Conclusion: Daratumumab monotherapy is effective in multiply-relapsed systemic AL amyloidosis and should be considered, if available, in patients who have not received prior daratumumab therapy. Responses are achieved rapidly and overall response rate was 84%. CR predicts overall survival whilst speed of response is predictive of a longer PFS.

背景： Daratumumab是一种针对CD38的单克隆抗体。一种在AL淀粉样变性中在恶性浆细胞上表达的抗原，因此为其应用提供了理论依据。

方法：从英国国家淀粉样变性病中心的数据库中识别出接受daratumumab单药治疗（2016-2019）的复发/难治性全身性AL淀粉样变性患者。

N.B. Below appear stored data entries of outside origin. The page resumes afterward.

(** * The freehand "draw" shape utilities of tldraw (src/lib/shape-utils/draw.tsx)

    A shallow embedding of the draw shape's geometry engine: bounds with their
    identity-keyed cache, rotated bounds, point and brush hit tests, the resize
    transform, style application and the render-time outline path.

    JavaScript numbers are kept abstract behind the class [Number]; the
    embedding is written once and is run on two instances: IEEE-754 binary64
    ([float], what the program computes with) and the real numbers ([R], the
    exact arithmetic that the algebraic properties are about).

    JavaScript objects that are compared or cached by identity (shapes and
    their [points] arrays) live in an explicit heap and are named by
    locations. *)

From Stdlib Require Import ZArith QArith Reals Lra.
From Stdlib Require Uint63 PrimFloat.
From stdpp Require Import gmap strings list.

(** ** Numbers *)

(** The arithmetic of a JavaScript number that the module (and the helpers it
    imports) uses: literals, [+ - * /], [<], [<=], [===] and three functions
    of [Math]. *)
Class Number (num : Type) := {
  lit : Q -> num;
  nadd : num -> num -> num;
  nsub : num -> num -> num;
  nmul : num -> num -> num;
  ndiv : num -> num -> num;
  nlt : num -> num -> bool;
  nle : num -> num -> bool;
  nseq : num -> num -> bool;
  Math_sqrt : num -> num;
  Math_sin : num -> num;
  Math_cos : num -> num
}.

Declare Scope js_scope.
Delimit Scope js_scope with js.
Notation "a + b" := (nadd a b) : js_scope.
Notation "a - b" := (nsub a b) : js_scope.
Notation "a * b" := (nmul a b) : js_scope.
Notation "a / b" := (ndiv a b) : js_scope.
Notation "a <? b" := (nlt a b) : js_scope.
Notation "a <=? b" := (nle a b) : js_scope.
Notation "a === b" := (nseq a b) (at level 70, no associativity) : js_scope.

(** ** Data *)

Section Data.
Context {num : Type}.

(** A [number[]] used as a vector: [[x, y]] or [[x, y, p]]. Entries past the
    third are never read by the module. *)
Inductive Vec : Type :=
  | V2 (x y : num)
  | V3 (x y p : num).

Definition vx (v : Vec) : num := match v with V2 x _ | V3 x _ _ => x end.
Definition vy (v : Vec) : num := match v with V2 _ y | V3 _ y _ => y end.

(** [v[2]]: the third entry, [None] for [undefined]. *)
Definition third (v : Vec) : option num :=
  match v with V2 _ _ => None | V3 _ _ p => Some p end.

(** The entries of the array, in order. *)
Definition components (v : Vec) : list num :=
  match v with V2 x y => [x; y] | V3 x y p => [x; y; p] end.

(** Modelled from the spec: the [Bounds] type of [types] (not under src/), the
    axis-aligned box [{minX, minY, width, height}] of the glossary; these are
    the four fields draw.tsx reads. *)
Record Bounds : Type := mkBounds {
  minX : num;
  minY : num;
  width : num;
  height : num
}.

(** Modelled from the spec: the [DashStyle] enumeration of [types]; draw.tsx
    names only [DashStyle.Solid]. *)
Inductive DashStyle : Type := Solid | Dashed | Dotted.

(** Modelled from the spec: [ShapeStyles] of [types]: stroke width category,
    colour, dash and fill. The colour and size enumerations are string-valued. *)
Record ShapeStyles : Type := mkStyles {
  color : string;
  size : string;
  dash : DashStyle;
  isFilled : bool
}.

(** [Partial<ShapeStyles>]: every key may be absent. *)
Record PartialStyles : Type := mkPartial {
  p_color : option string;
  p_size : option string;
  p_dash : option DashStyle;
  p_isFilled : option bool
}.

(** The object spread [{ ...a, ...b }] on styles: a key of [b] wins. *)
Definition spreadStyles (a : ShapeStyles) (b : PartialStyles) : ShapeStyles :=
  {| color := default (color a) (p_color b);
     size := default (size a) (p_size b);
     dash := default (dash a) (p_dash b);
     isFilled := default (isFilled a) (p_isFilled b) |}.

(** What [getShapeStyle] resolves a style to: concrete SVG values. The
    stroke width is numeric, so the unary [+] that draw.tsx applies to it is
    the identity. *)
Record SvgStyle : Type := mkSvgStyle {
  stroke : string;
  fill : string;
  strokeWidth : num
}.

(** The options object handed to [getStroke]. [easing] and [simulatePressure]
    are absent unless one of the two settings objects supplies them. *)
Record StrokeOptions : Type := mkStrokeOptions {
  o_size : num;
  o_thinning : num;
  o_end_taper : num;
  o_start_taper : num;
  o_easing : option (num -> num);
  o_simulatePressure : option bool
}.

(** The JSX element [render] returns. [d] is [pathCache.get(points)]. *)
Inductive Element : Type :=
  | circle (id : string) (r : num) (fill : string)
  | path (id : string) (d : option string) (fill : string).

(** A location names a JavaScript object on the heap. *)
Definition loc : Type := positive.

(** [DrawShape]. [points] is a reference: the array is shared, replaced and
    used as a cache key by identity. *)
Record DrawShape : Type := mkShape {
  id : string;
  isGenerated : bool;
  name : string;
  parentId : string;
  childIndex : num;
  point : Vec;
  points : loc;
  rotation : num;
  isAspectRatioLocked : bool;
  isLocked : bool;
  isHidden : bool;
  style : ShapeStyles
}.

Definition set_point (p : Vec) (s : DrawShape) : DrawShape :=
  mkShape (id s) (isGenerated s) (name s) (parentId s) (childIndex s) p
    (points s) (rotation s) (isAspectRatioLocked s) (isLocked s) (isHidden s)
    (style s).

Definition set_points (a : loc) (s : DrawShape) : DrawShape :=
  mkShape (id s) (isGenerated s) (name s) (parentId s) (childIndex s) (point s)
    a (rotation s) (isAspectRatioLocked s) (isLocked s) (isHidden s) (style s).

Definition set_style (st : ShapeStyles) (s : DrawShape) : DrawShape :=
  mkShape (id s) (isGenerated s) (name s) (parentId s) (childIndex s) (point s)
    (points s) (rotation s) (isAspectRatioLocked s) (isLocked s) (isHidden s) st.

(** The heap and the three caches of the module. A [WeakMap] keyed by an
    object is a finite map keyed by its location.
    [computed] is instrumentation: the shapes for which [getBounds] ran
    [getBoundsFromPoints], most recent first. *)
Record Heap : Type := mkHeap {
  shapes : gmap loc DrawShape;
  arrays : gmap loc (list Vec);
  boundsCache : gmap loc Bounds;
  rotatedCache : gmap loc (list Vec);
  pathCache : gmap loc string;
  computed : list loc
}.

结果：在50例可评估患者中，3个月的血液学反应为：CR – 19（38％），VGPR – 14（28％），PR – 9（18％）和无反应– 8（16％）。中位反应时间为1（1-6）个月。在可评估的患者中，分别有43.8％，25.0％和0％的患者发现了心脏，肾脏和肝脏的反应，而进展程度分别为25.0％，12.5％和37.5％。获得CR的患者中位OS更长（未达到22.7个月[95％CI 17.0-28.4个月]）（p  = .036）。此外，达到快速反应（在1个月时）的患者的中位PFS较长（未达到vs. 9个月[95％CI 5.8-12.2个月]）（p  = 0.013）。

结论： Daratumumab单一疗法可有效治疗多发性系统性AL淀粉样变性，如果尚未接受daratumumab治疗，应考虑使用该疗法（如果有）。响应迅速实现，总体响应率为84％。CR可以预测总体生存率，而反应速度可以预测更长的PFS。